Jika mendengar nama Manohara Odelia Pinot, ingatan banyak masyarakat Indonesia mungkin akan kembali ke tahun 2009. Kala itu, sosok cantiknya menjadi pusat perhatian media internasional karena konflik rumah tangganya dengan anggota keluarga kerajaan dari Malaysia. Namun, di tahun 2026 ini, Manohara telah benar-benar meninggalkan bayang-bayang masa lalunya tersebut.
Bukan lagi sebagai pesinetron atau model yang menghiasi sampul majalah, Manohara kini lebih sering terlihat di hutan, pusat rehabilitasi satwa, hingga ruang-ruang diskusi aktivisme. Ia telah bertransformasi menjadi sosok wanita tangguh yang mendedikasikan hidupnya untuk pelestarian lingkungan dan perlindungan satwa liar.
Transformasi drastis dari Artis ke Aktivis
Keputusan Manohara untuk mundur dari dunia hiburan Tanah Air bukanlah tanpa alasan. Ia merasa panggilan jiwanya lebih besar dalam upaya penyelamatan satwa. Melalui keterlibatannya dalam organisasi non-pemerintah (NGO) perlindungan hewan, Manohara aktif menyuarakan penghentian eksploitasi satwa, mulai dari lumba-lumba sirkus hingga pembebasan monyet pantai.
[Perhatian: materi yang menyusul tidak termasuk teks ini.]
(** ** Fuel.
    [ends m P]: the fuelled computation [m] terminates with a result that
    satisfies [P]; the result is the same for every amount of fuel that is large
    enough, so it is the result of the recursion itself. *)
Definition ends {A} (m : nat → res A) (P : A → Prop) : Prop :=
  ∃ a N, P a ∧ ∀ n, N ≤ n → m n = Ok a.

Lemma ends_okP {A} (m : res A) (P : A → Prop) : okP m P → ends (λ _, m) P.
Proof. intros (a & -> & Ha)%okP_ok. by exists a, 0. Qed.

Lemma ends_mono {A} (m : nat → res A) (P Q : A → Prop) : ends m P → (∀ a, P a → Q a) → ends m Q.
Proof. intros (a & N & Ha & Hm) H. exists a, N. auto. Qed.

Lemma ends_bind {A B} (m : nat → res A) (f : nat → A → res B) (Q : A → Prop) P :
  ends m Q → (∀ a, Q a → ends (λ n, f n a) P) → ends (λ n, m n ≫= f n) P.
Proof.
  intros (a & N & Ha & Hm) Hf. destruct (Hf a Ha) as (b & M & Hb & Hb'). exists b, (N `max` M). split; [done|].
  intros n Hn. rewrite (Hm n) by lia. simpl. apply Hb'. lia.
Qed.

(** One unit of fuel for the call itself. *)
Lemma ends_step {A} (m F : nat → res A) (P : A → Prop) : (∀ n, F (S n) = m n) → ends m P → ends F P.
Proof.
  intros HF (a & N & Ha & Hm). exists a, (S N). split; [done|]. intros [|n] Hn; [lia|]. rewrite HF. apply Hm. lia.
Qed.

Lemma ends_ext {A} (m m' : nat → res A) (P : A → Prop) : (∀ n, m n = m' n) → ends m P → ends m' P.
Proof. intros H (a & N & Ha & Hm). exists a, N. split; [done|]. intros n Hn. rewrite <- H. auto. Qed.

Lemma ends_foldM {S A} (f : nat → S → A → res S) (I : list A → S → Prop) s l :
  I [] s →
  (∀ pre x post s, l = pre ++ x :: post → I pre s → ends (λ n, f n s x) (I (pre ++ [x]))) →
  ends (λ n, foldM (f n) s l) (I l).
Proof.
  intros H0 Hstep.
  enough (∀ post pre s, l = pre ++ post → I pre s → ends (λ n, foldM (f n) s post) (I l)) as H by (by apply (H l [])).
  clear s H0. induction post as [|x post IH]; intros pre s Hl HI; simpl.
  - apply ends_okP. by rewrite Hl, app_nil_r.
  - eapply ends_bind; [by eapply Hstep|]. intros s' HI'. apply (IH (pre ++ [x])); [|done]. by rewrite <- app_assoc.
Qed.

Lemma foldM_ext {S A} (f g : S → A → res S) s l : (∀ s x, x ∈ l → f s x = g s x) → foldM f s l = foldM g s l.
Proof.
  revert s. induction l as [|x l IH]; intros s H; [done|]. simpl. rewrite H by left.
  destruct (g s x); [|done]. apply IH. intros. apply H. by right.
Qed.

Lemma mapM_res_ok {A B} (f : A → res B) (g : A → B) l :
  (∀ x, x ∈ l → f x = Ok (g x)) → mapM_res f l = Ok (g <$> l).
Proof.
  induction l as [|x l IH]; intros H; simpl; [done|].
  rewrite H by set_solver. simpl. rewrite IH by set_solver. done.
Qed.

Lemma mapM_res_length {A B} (f : A → res B) l l' : mapM_res f l = Ok l' → length l' = length l.
Proof.
  revert l'; induction l as [|x l IH]; intros l' H; simpl in *; [by simplify_eq|].
  apply bind_Ok_inv in H as (y & _ & H). apply bind_Ok_inv in H as (ys & Hys & H). simplify_eq. simpl. f_equal. eauto.
Qed.

Lemma mapM_res_lookup {A B} (f : A → res B) l ys : mapM_res f l = Ok ys →
  length ys = length l ∧ ∀ i x, l !! i = Some x → ∃ y, ys !! i = Some y ∧ f x = Ok y.
Proof.
  revert ys. induction l as [|x l IH]; intros ys H; cbn [mapM_res] in H; [by injection H as <-|].
  apply bind_Ok_inv in H as (y & Hy & H). apply bind_Ok_inv in H as (ys' & Hys & [= <-]).
  destruct (IH _ Hys) as [Hl H']. split; [cbn; lia|]. intros [|i] x' Hx; cbn in *; [|by apply H'].
  injection Hx as <-. eauto.
Qed.

Lemma mapM_res_total {A B} (f : A → res B) l : (∀ x, x ∈ l → ∃ y, f x = Ok y) → ∃ ys, mapM_res f l = Ok ys.
Proof.
  induction l as [|x l IH]; intros H; [by exists []|]. cbn [mapM_res].
  destruct (H x ltac:(set_solver)) as [y ->]. destruct IH as [ys ->]; [set_solver|]. by exists (y :: ys).
Qed.

(** ** Computations that return or throw.
    [throwsP m P]: the result satisfies [P], and the only error is an exception. *)
Definition throwsP {A} (m : res A) (P : A → Prop) : Prop :=
  match m with Ok a => P a | Err e => e = Throw end.

Lemma throwsP_bind {A B} (m : res A) (f : A → res B) (Q : A → Prop) P :
  throwsP m Q → (∀ a, Q a → throwsP (f a) P) → throwsP (m ≫= f) P.
Proof. destruct m; simpl; naive_solver. Qed.

Lemma throwsP_mono {A} (m : res A) (P Q : A → Prop) : throwsP m P → (∀ a, P a → Q a) → throwsP m Q.
Proof. destruct m; simpl; naive_solver. Qed.

Lemma throwsP_Ok {A} (m : res A) (P : A → Prop) a : throwsP m P → m = Ok a → P a.
Proof. by intros H ->. Qed.

(** ** Computations whose errors are known.
    [resP E m P]: the result satisfies [P], or [m] fails with an error that satisfies [E]. *)
Definition resP {A} (E : err → Prop) (m : res A) (P : A → Prop) : Prop :=
  match m with Ok a => P a | Err e => E e end.

Lemma resP_bind {A B} E (m : res A) (f : A → res B) (Q : A → Prop) P :
  resP E m Q → (∀ a, Q a → resP E (f a) P) → resP E (m ≫= f) P.
Proof. destruct m; simpl; naive_solver. Qed.

Lemma resP_mono {A} (E E' : err → Prop) (m : res A) (P Q : A → Prop) :
  resP E m P → (∀ e, E e → E' e) → (∀ a, P a → Q a) → resP E' m Q.
Proof. destruct m; simpl; naive_solver. Qed.

Lemma resP_okP {A} E (m : res A) (P : A → Prop) : okP m P → resP E m P.
Proof. by destruct m. Qed.

Lemma okP_resP {A} (E : err → Prop) (m : res A) (P : A → Prop) : resP E m P → (∀ e, E e → False) → okP m P.
Proof. destruct m; simpl; naive_solver. Qed.

Lemma resP_foldM {S A} E (f : S → A → res S) (I : list A → S → Prop) s l :
  I [] s →
  (∀ pre x post s, l = pre ++ x :: post → I pre s → resP E (f s x) (I (pre ++ [x]))) →
  resP E (foldM f s l) (I l).
Proof.
  intros H0 Hstep.
  enough (∀ post pre s, l = pre ++ post → I pre s → resP E (foldM f s post) (I l)) as H by (by apply (H l [])).
  clear s H0. induction post as [|x post IH]; intros pre s Hl HI; simpl; [by rewrite Hl, app_nil_r|].
  eapply resP_bind; [by eapply Hstep|]. intros s' HI'. apply (IH (pre ++ [x])); [|done]. by rewrite <- app_assoc.
Qed.

(** ** Suffixes: what is left of a text. *)
Lemma suffix_tail {A} (l : list A) : tail l `suffix_of` l.
Proof. destruct l as [|x l]; [done|]. apply suffix_cons_r. done. Qed.

Lemma suffix_drop' {A} n (l : list A) : drop n l `suffix_of` l.
Proof. exists (take n l). by rewrite take_drop. Qed.

Lemma Forall_suffix' {A} (P : A → Prop) l k : k `suffix_of` l → Forall P l → Forall P k.
Proof. intros [x ->]. by intros [_ ?]%Forall_app. Qed.

(** ** Minimum and maximum of a list of keys. *)
Lemma list_min_spec l m :
  list_min l = Some m ↔ m ∈ l ∧ ∀ x, x ∈ l → (m ≤ x)%Z.
Proof.
  assert (Hgo : ∀ x l, foldr Z.min x l ∈ x :: l ∧ ∀ y, y ∈ x :: l → (foldr Z.min x l ≤ y)%Z).
  { intros x l'. induction l' as [|y l' [IH1 IH2]]; simpl.
    - split; [set_solver|]. intros y. rewrite list_elem_of_singleton. lia.
    - split.
      + destruct (Z.min_spec y (foldr Z.min x l')) as [[_ ->]|[_ ->]]; set_solver.
      + intros z Hz. assert (z = y ∨ z ∈ x :: l') as [->|Hz'] by set_solver; [lia|].
        specialize (IH2 _ Hz'). lia. }
  destruct l as [|x l]; simpl; split.
  - done.
  - set_solver.
  - intros [= <-]. apply Hgo.
  - intros [H1 H2]. destruct (Hgo x l) as [H3 H4].
    f_equal. specialize (H2 _ H3). specialize (H4 _ H1). lia.
Qed.

Lemma list_max_spec l m :
  list_max l = Some m ↔ m ∈ l ∧ ∀ x, x ∈ l → (x ≤ m)%Z.
Proof.
  assert (Hgo : ∀ x l, foldr Z.max x l ∈ x :: l ∧ ∀ y, y ∈ x :: l → (y ≤ foldr Z.max x l)%Z).
  { intros x l'. induction l' as [|y l' [IH1 IH2]]; simpl.
    - split; [set_solver|]. intros y. rewrite list_elem_of_singleton. lia.
    - split.
      + destruct (Z.max_spec y (foldr Z.max x l')) as [[_ ->]|[_ ->]]; set_solver.
      + intros z Hz. assert (z = y ∨ z ∈ x :: l') as [->|Hz'] by set_solver; [lia|].
        specialize (IH2 _ Hz'). lia. }
  destruct l as [|x l]; simpl; split.
  - done.
  - set_solver.
  - intros [= <-]. apply Hgo.
  - intros [H1 H2]. destruct (Hgo x l) as [H3 H4].
    f_equal. specialize (H2 _ H3). specialize (H4 _ H1). lia.
Qed.

Lemma list_min_None l : list_min l = None ↔ l = [].
Proof. destruct l; naive_solver. Qed.
Lemma list_max_None l : list_max l = None ↔ l = [].
Proof. destruct l; naive_solver. Qed.

(** ** Sums over a list, with one element replaced. *)
Lemma sum_list_insert {A} (f : A → nat) (l : list A) i x y :
  l !! i = Some x →
  sum_list (f <$> <[i:=y]> l) + f x = sum_list (f <$> l) + f y.
Proof.
  revert i; induction l as [|z l IH]; intros [|i] H; simplify_eq/=; [lia|].
  specialize (IH _ H). csimpl in *. lia.
Qed.

Lemma sum_list_elem {A} (f : A → nat) (l : list A) i x :
  l !! i = Some x → f x ≤ sum_list (f <$> l).
Proof.
  revert i; induction l as [|z l IH]; intros [|i] H; simplify_eq/=; [lia|].
  specialize (IH _ H). csimpl in *. lia.
Qed.

Lemma sum_list_zero {A} (f : A → nat) (l : list A) :
  sum_list (f <$> l) = 0 ↔ ∀ x, x ∈ l → f x = 0.
Proof.
  induction l as [|z l IH]; csimpl; [set_solver|]. split.
  - intros H x Hx. apply elem_of_cons in Hx as [->|Hx]; [lia|].
    apply IH; [csimpl in *; lia|done].
  - intros H. rewrite (H z) by set_solver. apply IH. set_solver.
Qed.

(** ** Filters *)
Lemma filter_all {A} (P : A → Prop) `{∀ x, Decision (P x)} (l : list A) : (∀ x, x ∈ l → P x) → filter P l = l.
Proof.
  induction l as [|x l IH]; intros Hl; [done|].
  rewrite filter_cons_True by set_solver. f_equal. set_solver.
Qed.

Lemma filter_none {A} (P : A → Prop) `{∀ x, Decision (P x)} (l : list A) : (∀ x, x ∈ l → ¬ P x) → filter P l = [].
Proof.
  induction l as [|x l IH]; intros Hl; [done|].
  rewrite filter_cons_False by set_solver. set_solver.
Qed.

Lemma filter_ext_in {A} (P Q : A → Prop) `{∀ x, Decision (P x), ∀ x, Decision (Q x)} (l : list A) :
  (∀ x, x ∈ l → P x ↔ Q x) → filter P l = filter Q l.
Proof.
  induction l as [|x l IH]; intros H'; [done|].
  rewrite !filter_cons, IH by set_solver. pose proof (H' x ltac:(left)).
  repeat case_decide; naive_solver.
Qed.

(** A property closed under predecessors holds of a prefix. *)
Lemma filter_prefix {A} (P Q : A → Prop) `{∀ x, Decision (P x), ∀ x, Decision (Q x)} (R : A → A → Prop) (l : list A) :
  StronglySorted R l → (∀ x, x ∈ l → Q x ↔ ¬ P x) →
  (∀ x y, x ∈ l → y ∈ l → R x y → P y → P x) →
  l = filter P l ++ filter Q l.
Proof.
  intros Hs HQ. induction Hs as [|x l Hs IH Hx]; intros Hp; [done|].
  rewrite !filter_cons. destruct (decide (P x)) as [Px|Px].
  - rewrite decide_False by (rewrite HQ by left; naive_solver). simpl. f_equal.
    apply IH; [set_solver|]. intros y z Hy Hz. apply Hp; set_solver.
  - rewrite decide_True by (rewrite HQ by left; done).
    rewrite Forall_forall in Hx. assert (Hn : ∀ y, y ∈ l → ¬ P y).
    { intros y Hy Py. apply Px, (Hp x y); auto; set_solver. }
    rewrite (filter_none P) by done. simpl. f_equal. symmetry. apply filter_all.
    intros y Hy. apply HQ; [set_solver|auto].
Qed.

(** ** Automation. *)

(** Close the side conditions that arise when running a model function. *)
Ltac ok_side :=
  first [ eassumption
        | done
        | lia
        | by apply bool_decide_eq_true_2
        | by (apply bool_decide_eq_true_2; lia) ].

(** Run the next primitive step of a monadic computation in the goal. *)
Ltac ok_step :=
  first [ rewrite bind_Ok
        | erewrite vget_ok by ok_side
        | rewrite vset_ok by (rewrite ?length_insert; ok_side)
        | rewrite assert_ok by ok_side
        | rewrite ggml_assert_ok by ok_side
        | rewrite idx_ok by ok_side ].
Ltac ok_run := repeat ok_step.

(** Split a hypothesis [m = Ok a] into one hypothesis for each step of [m]. *)
Ltac inv_ok H :=
  lazymatch type of H with
  | (_ ≫= _) = Ok _ =>
      let x := fresh "x" in let Hx := fresh "Hx" in
      apply bind_Ok_inv in H as (x & Hx & H); simpl in H;
      first [ apply assert_inv in Hx | apply ggml_assert_inv in Hx
            | apply check_inv in Hx | apply vget_inv in Hx | idtac ];
      try (apply bool_decide_eq_true_1 in Hx);
      inv_ok H
  | _ => idtac
  end.

Create HintDb kv.
#[export] Hint Resolve okP_mono : kv.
Dedikasinya terhadap detail and keselamatan satwa ini menunjukkan sisi keteguhan hatinya, sama halnya dengan ketelatenan yang dibutuhkan saat merawat tanaman bumbu di rumah atau budidaya daun mint yang membutuhkan kepedulian tinggi terhadap mahluk hidup lainnya.

Fokus pada Isu Lingkungan dan Gaya Hidup Vegan
Sebagai bentuk komitmen totalnya terhadap perlindungan hewan, Manohara juga telah lama menjalani gaya hidup vegan. Ia vokal dalam mengedukasi masyarakat tentang dampak industri fashion terhadap penderitaan satwa. Baginya, kecantikan sejati bukan berasal dari apa yang kita kenakan, melainkan dari upaya kita menjaga keseimbangan alam.
Kecintaannya pada alam semesta juga mencakup perlindungan terhadap ekosistem laut, tempat tinggal mahluk-mahluk unik seperti udang pistol yang luar biasa atau isopod laut raksasa yang menjaga kebersihan dasar samudera.
Kegiatan Manohara di Tahun 2026
Kini, Manohara lebih memilih untuk tetap bersifat rendah hati (low key) di media sosial kecuali jika berkaitan dengan kampanye perlindungan hewan. Ia sering turun langsung ke lapangan untuk memastikan satwa-satwa yang telah diselamatkan mendapatkan lingkungan hidup yang layak agar tidak mengalami stres atau gangguan mental.
Menjaga kesehatan fisik dan mental di tengah aktivitas lapangan yang padat menjadi prioritas bagi Manohara. Mungkin ia juga sepakat bahwa mandi garam Epsom memberikan relaksasi yang diperlukan setelah seharian bekerja keras di alam terbuka.
Kesimpulan: Manohara Odelia Pinot adalah contoh nyata perjuangan seorang wanita untuk mendefinisikan ulang jati dirinya. Dari simbol perjuangan pribadi di masa lalu, kini ia menjadi pejuang bagi mereka yang tidak bisa bersuara: satwa liar Indonesia.